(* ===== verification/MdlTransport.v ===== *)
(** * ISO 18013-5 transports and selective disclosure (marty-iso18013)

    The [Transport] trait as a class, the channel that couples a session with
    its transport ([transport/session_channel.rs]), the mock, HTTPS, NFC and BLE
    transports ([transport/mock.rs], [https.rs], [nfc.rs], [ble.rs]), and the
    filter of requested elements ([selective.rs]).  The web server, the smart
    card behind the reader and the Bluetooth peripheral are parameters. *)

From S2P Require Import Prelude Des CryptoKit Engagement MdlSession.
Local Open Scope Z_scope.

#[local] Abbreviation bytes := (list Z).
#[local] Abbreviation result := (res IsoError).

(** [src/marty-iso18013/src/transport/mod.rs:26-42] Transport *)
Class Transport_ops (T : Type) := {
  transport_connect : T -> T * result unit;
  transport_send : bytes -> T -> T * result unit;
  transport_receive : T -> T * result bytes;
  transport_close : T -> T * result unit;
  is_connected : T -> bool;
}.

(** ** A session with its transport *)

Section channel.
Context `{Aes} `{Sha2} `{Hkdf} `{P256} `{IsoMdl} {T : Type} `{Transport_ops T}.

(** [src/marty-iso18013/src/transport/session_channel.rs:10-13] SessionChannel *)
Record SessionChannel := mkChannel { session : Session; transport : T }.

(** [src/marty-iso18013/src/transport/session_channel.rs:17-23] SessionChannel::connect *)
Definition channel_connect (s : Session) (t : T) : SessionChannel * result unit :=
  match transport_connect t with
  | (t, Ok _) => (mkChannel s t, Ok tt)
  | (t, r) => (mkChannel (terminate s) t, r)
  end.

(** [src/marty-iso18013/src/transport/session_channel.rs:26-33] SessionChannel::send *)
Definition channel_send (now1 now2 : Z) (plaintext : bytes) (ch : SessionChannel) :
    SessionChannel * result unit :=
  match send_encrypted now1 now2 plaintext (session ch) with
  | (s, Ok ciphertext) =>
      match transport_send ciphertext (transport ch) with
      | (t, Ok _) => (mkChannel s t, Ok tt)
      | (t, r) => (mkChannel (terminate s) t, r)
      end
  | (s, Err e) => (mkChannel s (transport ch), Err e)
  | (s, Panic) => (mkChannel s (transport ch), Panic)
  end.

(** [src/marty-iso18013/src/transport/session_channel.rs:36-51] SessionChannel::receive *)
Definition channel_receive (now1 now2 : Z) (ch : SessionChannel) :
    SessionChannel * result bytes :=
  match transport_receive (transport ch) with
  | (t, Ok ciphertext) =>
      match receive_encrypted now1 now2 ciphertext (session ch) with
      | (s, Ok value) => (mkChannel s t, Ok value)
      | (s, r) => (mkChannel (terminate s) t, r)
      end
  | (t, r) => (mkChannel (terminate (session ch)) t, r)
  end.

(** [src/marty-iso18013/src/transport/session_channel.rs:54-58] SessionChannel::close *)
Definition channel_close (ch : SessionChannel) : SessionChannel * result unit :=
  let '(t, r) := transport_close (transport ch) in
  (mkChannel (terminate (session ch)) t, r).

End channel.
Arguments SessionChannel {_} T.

# # #

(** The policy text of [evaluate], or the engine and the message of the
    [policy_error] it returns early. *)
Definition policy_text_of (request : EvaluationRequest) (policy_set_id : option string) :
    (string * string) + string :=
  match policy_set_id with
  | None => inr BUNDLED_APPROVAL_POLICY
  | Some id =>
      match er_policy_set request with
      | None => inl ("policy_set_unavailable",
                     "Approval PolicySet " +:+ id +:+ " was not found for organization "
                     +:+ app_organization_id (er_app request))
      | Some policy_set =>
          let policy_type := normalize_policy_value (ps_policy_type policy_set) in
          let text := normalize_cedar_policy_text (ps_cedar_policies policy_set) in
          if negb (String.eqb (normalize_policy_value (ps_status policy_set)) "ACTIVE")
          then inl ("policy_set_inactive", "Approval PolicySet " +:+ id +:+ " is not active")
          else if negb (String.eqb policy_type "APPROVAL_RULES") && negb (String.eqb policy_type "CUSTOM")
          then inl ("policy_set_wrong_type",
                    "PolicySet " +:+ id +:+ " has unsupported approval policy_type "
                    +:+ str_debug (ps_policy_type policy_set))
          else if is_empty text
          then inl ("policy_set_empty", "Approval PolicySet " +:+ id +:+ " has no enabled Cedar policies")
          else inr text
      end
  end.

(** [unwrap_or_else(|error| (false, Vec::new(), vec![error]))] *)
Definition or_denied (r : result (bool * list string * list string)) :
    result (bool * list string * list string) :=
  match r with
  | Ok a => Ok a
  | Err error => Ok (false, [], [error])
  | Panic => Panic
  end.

# # #

**Task brief:**
Output only an exact transcription of the lines above from the one with "(* ===== verification/MdlTransport.v ===== *)" up to and including the one with "its transport ([transport/session_channel.rs]), the".

**Solution:**
(* ===== verification/MdlTransport.v ===== *)
(** * ISO 18013-5 transports and selective disclosure (marty-iso18013)

    The [Transport] trait as a class, the channel that couples a session with
    its transport ([transport/session_channel.rs]), the mock, HTTPS, NFC and BLE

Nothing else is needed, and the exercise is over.